# small cell and excluders



## joens (Apr 24, 2003)

Are 4.9 queens able to go through a standard queen excluder.


----------



## Michael Bush (Aug 2, 2002)

REGULAR queens sometimes go through queen excluders. Most of us doing small cell don't use excluders much. I use them some when doing regression, but otherwise I don't use them. In fact I never used them much even before I learned about small cell.

So, yes, small cell queens can squeeze through if they really want to. You'll find different excluders have different spacing. If you find one with smaller spacing it will work better with small cell queens.
http://website.lineone.net/~dave.cushman/excludertypes.html 

Take a look at the differences in spacing here. the smallest is on a queen excluder from the 1920's and is 0.163" (4.14mm) and the largest is 0.172" (4.36mm). This is a fairly large range. The smaller range would be fine for small cell.

I just buy standard plastic ones with the rounded edges (not the punched ones) and wood bound metal ones. They work. Just because a queen CAN get through doesn't mean she will.


----------



## Michael Bush (Aug 2, 2002)

Other discussions of the same question:
http://www.beesource.com/ubb/Forum13/HTML/000021.html http://www.beesource.com/ubb/Forum13/HTML/000056.html http://www.beesource.com/ubb/Forum13/HTML/000101.html http://www.beesource.com/ubb/Forum13/HTML/000040.html


----------



## Robert Brenchley (Apr 23, 2000)

I was once smoking a hive when I was surprised by a kestrel dropping on a mouse just the other side of the hedge. I watched it fly off with its prey, then realised I was still smoking the hive. The bees must have been pretty well gassed. A few minuted later, I found the queen on top of the excluder. There were eggs below, and none above, so I'd obviously just driven her through the excluder. She came to no harm.

------------------
Regards,

Robert Brenchley

[email protected]
Birmingham UK


----------



## BWrangler (Aug 14, 2002)

Hi Joens,

Almost any queen can get through an excluder if she wants to.
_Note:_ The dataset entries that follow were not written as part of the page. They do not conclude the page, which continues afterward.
(* ===== verification/Switch.v ===== *)
(** * The switch

    Models src/switch/setup.cpp, all of main: the arguments, the registration
    at the conductor, the listener, the pending tokens, the authentication of
    agents, the heartbeats and the event loop.  The iterators of the token map
    are lookups; signal handling is the number of turns the event loop makes;
    the calls that set socket options, log and sleep have no effect in the
    model.  [program] is main over the dispatcher it installs, [switch_main]
    installs [SwitchDispatch]; SwitchRun has the theorems about whole runs. *)
From stdpp Require Import base option list gmap sets strings.
From Stdlib Require Import ZArith Lia.
From S2P Require Import Prelude Approx Args Bytes Kernel Protocol Framing Inet Proto NetQueue Heap ReadPath.
From S2P Require Import WritePath QueueInv SocketUtils Dispatch Monotone EventLoop Connections.

#[local] Open Scope Z_scope.

(** ** Data *)

(** std::chrono::seconds, in the nanoseconds of the steady clock. *)
Definition HEARTBEAT_INTERVAL : Z := 30 * 1000000000.
Definition TOKEN_EXPIRY : Z := 60 * 1000000000.
Definition MAX_CONNECT_RETRIES : nat := 20.
Definition LISTEN_BACKLOG : Z := 64.

Inductive ConnRole : Type := CONDUCTOR | AGENT_PENDING | AGENT_AUTHENTICATED.
#[export] Instance ConnRole_eq_dec : EqDecision ConnRole.
Proof. solve_decision. Defined.

Record ConnInfo : Type := mk_conn {
  c_role : ConnRole;
  c_name : string;
  c_fd : Z;
  c_last_hb_sent : Z      (* steady clock, ns *)
}.

#[export] Instance switch_connection : Connection ConnInfo := {|
  conn_fd := c_fd;
  conn_last_hb := c_last_hb_sent;
  with_last_hb now c := mk_conn (c_role c) (c_name c) (c_fd c) now
|}.

Record PendingToken : Type := mk_token {
  pt_agent_name : string;
  pt_created : Z          (* steady clock, ns *)
}.

Record SwitchState : Type := mk_switch {
  conns : gmap loc ConnInfo;               (* the live ConnInfo objects *)
  pending_tokens : gmap Z PendingToken;
  agents : list loc;
  conductor : option loc
}.

(** The initial value of [g_state]. *)
Definition SwitchState_init : SwitchState := mk_switch ∅ ∅ [] None.

#[export] Instance switch_heap : AppHeap SwitchState ConnInfo := {|
  heap := conns;
  set_heap h s := mk_switch h (pending_tokens s) (agents s) (conductor s);
  heap_set_heap _ _ := eq_refl;
  set_heap_set_heap _ _ _ := eq_refl;
  set_heap_heap '(mk_switch _ _ _ _) := eq_refl
|}.

Definition with_pending (m : gmap Z PendingToken) (s : SwitchState) : SwitchState :=
  mk_switch (conns s) m (agents s) (conductor s).
Definition with_agents (l : list loc) (s : SwitchState) : SwitchState :=
  mk_switch (conns s) (pending_tokens s) l (conductor s).
Definition with_conductor (p : option loc) (s : SwitchState) : SwitchState :=
  mk_switch (conns s) (pending_tokens s) (agents s) p.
The size of a queen cell is not controlled by the size of the cell the worker bees are raised in. This had been speculated by some of the first beekeepers trying small cell beekeeping. Various methods were proposed to measure and test this idea. But to my knowledge none were ever implimented. No measurements have been posted. It's still just speculation that has taken on the aura of fact by its being often repeated without question.

And its a curious speculation that crosses much that has been observed by beekeepers and especially queen producers. Nutrition is the primary factor that determines the size of the queen. And this shouldn't be any surprise, as it's nutrition that differentiates a queen being raised instead of a worker bee.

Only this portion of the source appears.